Jasmin se précipite au comptoir revient avec un verre d’eau, Eloi s’étouffe, il le fait avaler gouttes après gouttes puis gorgées après gorgées ce qui remet Eloi d’aplomb
- Eh ! Bien tu m’as fait peur !
- Soudainement ma gorge s’est fermée, je ne pouvais plus respirer ! Heureusement tu étais là !
- Prends du repos Eloi prends du repos suis mon conseil.
- Tu es joyeux, toi !
- Mais oui, fais comme moi, prends une amie, tu la choisis jeune et belle, tu as tous les atouts avec toi, je t’affirme que ça changera ta vie, amuse-toi, suis mon conseil, la vie est belle ! Tu me crois Eloi ! Je te vois si sombre, tu as peut-être quelqu’un, je dois me méfier de l’eau qui dort ; Eloi parle-moi de toi ; Jasmin reprend son souffle. Tu as quelqu’un tu as l’air attaché, tu es un sentimental ! Elle t’a laissé !

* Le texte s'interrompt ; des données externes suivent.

(* ===== verification/SolendAccounting.v ===== *)
(** * The books of a Save reserve.

    Properties of the methods of [SolendOps]: each operation against its
    specification on plain integers ([op_spec] over [Books]), typing and frame,
    the value of a collateral token along every history of operations, rounding of deposits
    and redemptions, and interest. *)

From Stdlib Require Import ZArith Lia.
From stdpp Require Import base option list relations.
From S2P Require Import Prelude StateErr CoreTypes SolendMath SolendState SolendReserve SolendOps.

Open Scope rust_scope.
Open Scope state_scope.

(** ** The operations as one language *)

(** A call of the public interface that changes a reserve. *)
Inductive ReserveOp :=
| OpDeposit (liquidity_amount : Z)
| OpRedeem (collateral_amount : Z)
| OpAccrue (current_slot : Z)
| OpBorrow (borrow_decimal : Decimal)
| OpRepay (repay_amount : Z) (settle_amount : Decimal)
| OpForgive (liquidity_amount : Decimal)
| OpDonate (donate_amount : Z)
| OpRedeemFees (withdraw_amount : Z).

Definition run_op (op : ReserveOp) (r : Reserve) : Reserve :=
  match op with
  | OpDeposit n => (deposit_liquidity n r).1
  | OpRedeem n => (redeem_collateral n r).1
  | OpAccrue slot => (Reserve_accrue_interest slot r).1
  | OpBorrow d => (on_liquidity (liquidity_borrow d) r).1
  | OpRepay n d => (on_liquidity (liquidity_repay n d) r).1
  | OpForgive d => (on_liquidity (forgive_debt d) r).1
  | OpDonate n => (on_liquidity (donate n) r).1
  | OpRedeemFees n => (on_liquidity (redeem_fees n) r).1
  end.

(** The state after a sequence of calls, failed calls included. *)
Definition run_ops (ops : list ReserveOp) (r : Reserve) : Reserve := foldl (fun r op => run_op op r) r ops.

Definition reserve_identity (r : Reserve) :=
  (version r, last_update r, lending_market r, config r, rate_limiter r,
   attributed_borrow_value r, col_mint_pubkey (collateral r), col_supply_pubkey (collateral r)).

Record Reserve_inv (r0 r : Reserve) : Prop := {
  ri_liquidity : Liquidity_inv (liquidity r0) (liquidity r);
  ri_supply : is_u64 (mint_total_supply (collateral r));
  ri_frame : reserve_identity r = reserve_identity r0
}.

Lemma on_liquidity_inv {A} r0 (m : Method ReserveLiquidity A) :
  preserves (Liquidity_inv (liquidity r0)) m -> preserves (Reserve_inv r0) (on_liquidity m).
Proof.
  apply preserves_zoom; [by intros r []|]. intros l r Hl [_ Hs Hf]. by constructor.
Qed.

Lemma collateral_mint_inv r0 n : preserves (Reserve_inv r0) (on_collateral (collateral_mint n)).
Proof.
  intros r [Hl Hs Hf]. unfold on_collateral, zoom, collateral_mint, st_bind, st_get.
  destruct (ok_or _ _) eqn:E; cbn; constructor; try done. by eapply checked_ty.
Qed.
Lemma collateral_burn_inv r0 n : preserves (Reserve_inv r0) (on_collateral (collateral_burn n)).
Proof.
  intros r [Hl Hs Hf]. unfold on_collateral, zoom, collateral_burn, st_bind, st_get.
  destruct (ok_or _ _) eqn:E; cbn; constructor; try done. by eapply checked_ty.
Qed.

Lemma run_op_inv r0 op r : Reserve_inv r0 r -> Reserve_inv r0 (run_op op r).
Proof.
  revert r. destruct op; cbn [run_op].
  - apply preserves_read. intros r c Hr _. revert r Hr. cbv beta.
    apply preserves_then; [apply on_liquidity_inv, liquidity_deposit_typed|]. intros _.
    apply preserves_then; [apply collateral_mint_inv|]. auto with gyr.
  - apply preserves_read. intros r y Hr _. revert r Hr. cbv beta.
    apply preserves_then; [apply collateral_burn_inv|]. intros _.
    apply preserves_then; [apply on_liquidity_inv, liquidity_withdraw_typed|]. auto with gyr.
  - apply preserves_read. intros r e Hr _. cbv beta. destruct (e >? 0); [|done]. revert r Hr.
    apply preserves_read. intros r rate Hr _. revert r Hr. cbv beta.
    apply preserves_read. intros r take Hr _. revert r Hr. cbv beta.
    apply on_liquidity_inv, compound_interest_typed.
  - apply on_liquidity_inv, liquidity_borrow_typed.
  - apply on_liquidity_inv, liquidity_repay_typed.
  - apply on_liquidity_inv, forgive_debt_typed.
  - apply on_liquidity_inv, donate_typed.
  - apply on_liquidity_inv, redeem_fees_typed.
Qed.

(** Along every sequence of calls on a well-typed reserve, failed calls
    included, amounts stay 64-bit and balances 192-bit, and no call assigns
    the configuration, the keys, the prices or the slot of the last update
    (accruing interest leaves the slot to its caller). *)
Lemma run_ops_inv ops r :
  Liquidity_ty (liquidity r) -> is_u64 (mint_total_supply (collateral r)) -> Reserve_inv r (run_ops ops r).
Proof.
  intros Hl Hs. assert (Hi : Reserve_inv r r) by (constructor; [by constructor|done|done]).
  assert (H : forall r1, Reserve_inv r r1 -> Reserve_inv r (run_ops ops r1)); [|by apply H].
  induction ops as [|op ops IH]; intros r1 Hr1; [done|]. apply IH. by apply run_op_inv.
Qed.

(* ------------------------------------------------------------------ *)
(** ** The value of a collateral token *)

Definition supply_of (r : Reserve) : Z := supply_wads (liquidity r).
Definition minted (r : Reserve) : Z := mint_total_supply (collateral r).

(** [supply / minted] does not decrease. *)
Definition value_le (r r' : Reserve) : Prop := supply_of r * minted r' <= supply_of r' * minted r.

Lemma deposit_liquidity_Ok x r r' c :
  deposit_liquidity x r = (r', Ok c) ->
  exists rate, collateral_exchange_rate r = Ok rate /\ c = x * rate / WAD
  /\ supply_of r' = supply_of r + x * WAD /\ minted r' = minted r + c
  /\ available_amount (liquidity r') = available_amount (liquidity r) + x
  /\ config r' = config r.
Proof.
  intros H. unfold deposit_liquidity, on_liquidity, on_collateral in H. st_ok H.
  destruct (collateral_exchange_rate r) as [rate|]; [|done].
  apply liquidity_to_collateral_Ok in Hg as ->. apply liquidity_deposit_Ok in Hz as [-> _].
  unfold collateral_mint in Hz0. st_ok Hz0. apply ok_or_Ok, to_u_Some in Hg as [-> _].
  exists rate. unfold supply_of, supply_wads, minted. cbn. split_and!; try done. lia.
Qed.

Lemma exchange_rate_nonneg r rate :
  collateral_exchange_rate r = Ok rate -> 0 <= minted r -> 0 <= rate.
Proof.
  intros H HM. apply collateral_exchange_rate_Ok in H as [HL ->]. fold (minted r) (supply_of r) in *.
  destruct (_ || _) eqn:E; [done|]. apply orb_false_iff in E as [_ E%Z.eqb_neq].
  apply Z.div_pos; [unfold WAD; lia|lia].
Qed.

Lemma redeem_collateral_Ok c r r' y :
  redeem_collateral c r = (r', Ok y) -> 0 <= minted r ->
  exists rate, collateral_exchange_rate r = Ok rate /\ 0 < rate /\ y = c * WAD / rate
  /\ supply_of r' = supply_of r - y * WAD /\ minted r' = minted r - c
  /\ c <= minted r /\ y <= available_amount (liquidity r).
Proof.
  intros H HM. unfold redeem_collateral, on_liquidity, on_collateral in H. st_ok H.
  destruct (collateral_exchange_rate r) as [rate|] eqn:Er; [|done].
  pose proof (exchange_rate_nonneg r rate Er HM) as Hr.
  apply collateral_to_liquidity_Ok in Hg as [Hpos ->]; [|done].
  apply liquidity_withdraw_Ok in Hz0 as [-> Hle].
  unfold collateral_burn in Hz. st_ok Hz. apply ok_or_Ok, to_u_Some in Hg as [-> [Hc _]].
  exists rate. unfold supply_of, supply_wads, minted in *. cbn in *. split_and!; try done; lia.
Qed.

(* ------------------------------------------------------------------ *)
(** ** The books, and what each call does to them

    [op_spec] is the operation on plain integers: what a call pays or mints,
    the balances it leaves and the conditions under which it is allowed. *)

Record Books := mkBooks {
  bk_available : Z;
  bk_borrowed : Z;
  bk_index : Z;
  bk_fees : Z;
  bk_minted : Z
}.

Definition books (r : Reserve) : Books :=
  let l := liquidity r in
  mkBooks (available_amount l) (borrowed_amount_wads l) (cumulative_borrow_rate_wads l)
    (accumulated_protocol_fees_wads l) (mint_total_supply (collateral r)).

- Tu la connais Jasmin, tu l’as vue chez le comte de Tourne.
- Comment ! C’est la sublime jeune femme mademoiselle Délice la future femme du comte. Où l’as-tu connue ? Je me souviens devant tant de beauté j’ai eu ma respiration arrêtée devant une telle beauté, douce, intelligente de surcroit, digne, vraiment digne du titre de comtesse même plus de princesse, alors tu es tombé amoureux de cette inaccessible jeune femme !
- C’est mon amie depuis longtemps.
- Alors ?
- Je la crois malheureuse.
- Avec toi ?
- Non je ne crois pas mais ça rejaillit sur moi. C’est un mystère. C’est curieux comme je suis attaché à elle.
- Et, le sexe ?
- C’est là l’énigme, notre relation continue chaste, nous, nous voyons chastement ! J’ai un désir fou d’elle, et lorsque nous sommes assis dans son petit salon l’un en face de l’autre, son rayonnement, je dirais plutôt son charme, ses mots, la gracieuseté de son être, sa façon de me regarder en papillonnant des yeux m’ôte tout esprit de révolte, j’obéis à ses désirs si heureux d’être avec elle.
- Et, elle ?
- Il y a un drame que je ne connais pas.
- Avec le comte ?
- Oh ! Non, ils sont faits pour s’entendre ! Quel drame ! Quel drame! Pour nous deux !
- Tu devrais en parler à un psychiatre.
- Tu crois ?
- Pourquoi tu es paralysé lorsque tu es devant elle ! Tu as eu des rapports intimes avec elle, quoi de mieux pour avoir le droit de l’interroger ;
- Elle veut retrouver nos premiers émois.
- Tu n’as pas bonne mine, tu devrais la laisser, tu ne peux la voir et tu ne peux pas la laisser.